EMBEDDING_MODEL_ID = "" # Fill with your embedding model id

# Create a handle for the embedding model of your choice
client = dataiku.api_client()
project = client.get_default_project()
emb_model = project.get_llm(EMBEDDING_MODEL_ID)

# Create and run an embedding query
txt = "The brown fox jumps over the lazy hog."
emb_query = emb_model.new_embeddings()
emb_query.add_text(txt)
emb_resp = emb_query.execute()

# Display the embedding output
print(emb_resp.get_embeddings())

# [[0.000237455,
#   -0.103262354,
#   ...
# ]]

Knowledge Banks (KB)#

List and get KBs#

To list the KB present in a project:

import dataiku
client = dataiku.api_client()
project = client.get_default_project()
kb_list = project.list_knowledge_banks()

By default, list_knowledge_banks() returns a list of DSSKnowledgeBankListItem. To get more details:

for kb in kb_list:
    print(f"{kb.name} (id: {kb.id})")

To get a “core handle” on the KB (i.e. to retrieve a KnowledgeBank object) :

KB_ID = "" # Fill with your KB id
kb_public_api = project.get_knowledge_bank(KB_ID)
kb_core = kb_public_api.as_core_knowledge_bank()

Use as a Langchain-compatible item#

Core handles allow users to leverage the Langchain library and, through it:

  • query the KB for semantic similarity search

  • combine the KB with an LLM to form a chain and perform complex workflows such as retrieval-augmented generation (RAG).

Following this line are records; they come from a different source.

(** A row of the [tickets] table of [BatchTicketImporter]. *)
Record irow := mkIrow {
  id : Z;
  email : option string;
  subject : option string;
  description : option string;
  category : option string;
  sub_category : option string;
  item_category : option string;
  request_timestamp : option Z;
  response_ticket_id : option Z;
  response_status_code : option Z;
  error_message : option string
}.

Definition set_request_timestamp (t : option Z) (r : irow) : irow :=
  mkIrow (id r) (email r) (subject r) (description r) (category r) (sub_category r)
    (item_category r) t (response_ticket_id r) (response_status_code r) (error_message r).

Definition set_response (status : option Z) (msg : option string) (r : irow) : irow :=
  mkIrow (id r) (email r) (subject r) (description r) (category r) (sub_category r)
    (item_category r) (request_timestamp r) (response_ticket_id r) status msg.

Definition clear_response (r : irow) : irow :=
  mkIrow (id r) (email r) (subject r) (description r) (category r) (sub_category r)
    (item_category r) None (response_ticket_id r) None None.

Definition is_unclaimed (r : irow) : bool := is_none (request_timestamp r).

Definition _fetch_and_lock_next_item (p : proc) (l : list irow) (fe : fetch_env)
  : res (option irow * list irow) :=
  match random_order p with
  | None => Raise (AttributeError "random_order")
  | Some ro =>
      if fe_locked fe then Ok (None, l)
      else
        let ready := filter is_unclaimed l in
        match (if ro then pick_random (fe_rand fe) ready else max_by id ready) with
        | None => Ok (None, l)
        | Some r => Ok (Some r, update_where_id id (id r)
                                  (set_request_timestamp (Some (fe_now fe))) l)
        end
  end.

Definition import_payload (r : irow) : json :=
  JObj ([("email", jopt (email r)); ("subject", jopt (subject r));
         ("description", jopt (description r)); ("source", JNum 1002);
         ("category", jopt (category r))] ++
        (if truthy (sub_category r) then [("sub_category", jopt (sub_category r))] else []) ++
        (if truthy (item_category r) then [("item_category", jopt (item_category r))] else [])).

(** [self.fs_api.ticket().create(payload)] *)
Definition _perform_api_action (iso : string -> option string) (api : fs_api) (env : Z -> attempt)
  (r : irow) : fs_api * list event * res instance :=
  TicketObj.create iso api env (init_ticket None) (import_payload r).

In practice, core handles expose KBs as a Langchain-native vector store through two different methods:

  • as_langchain_retriever() returns a generic VectorStoreRetriever object

  • as_langchain_vectorstore() returns an object whose class corresponds to the KB type. For example, for a FAISS-based KB, you will get a langchain.vectorstores.faiss.FAISS object.

import dataiku
client = dataiku.api_client()
project = client.get_default_project()
kb_core = project.get_knowledge_bank(KB_ID).as_core_knowledge_bank()

# Return a langchain.vectorstores.base.VectorStoreRetriever
lc_generic_vs= kb_core.as_langchain_retriever()

# Return an object which type depends on the KB type
lc_vs = kb_core.as_langchain_vectorstore()

# [...] Move forward with similarity search or RAG 

Reference documentation#

dataikuapi.dss.llm.DSSLLM(client, ...)

A handle to interact with a DSS-managed LLM.

dataikuapi.dss.llm.DSSLLMListItem(client, ...)

An item in a list of llms

dataikuapi.dss.llm.DSSLLMCompletionQuery(llm)

A handle to interact with a completion query.

dataikuapi.dss.llm.DSSLLMCompletionResponse(...)

A handle to interact with a completion response.

dataikuapi.dss.llm.DSSLLMEmbeddingsQuery(llm)

A handle to interact with an embedding query.

dataikuapi.dss.llm.DSSLLMEmbeddingsResponse(...)

A handle to interact with an embedding query result.

dataikuapi.dss.knowledgebank.DSSKnowledgeBankListItem(...)

An item in a list of knowledege banks

dataikuapi.dss.knowledgebank.DSSKnowledgeBank(...)

A handle to interact with a DSS-managed knowledge bank.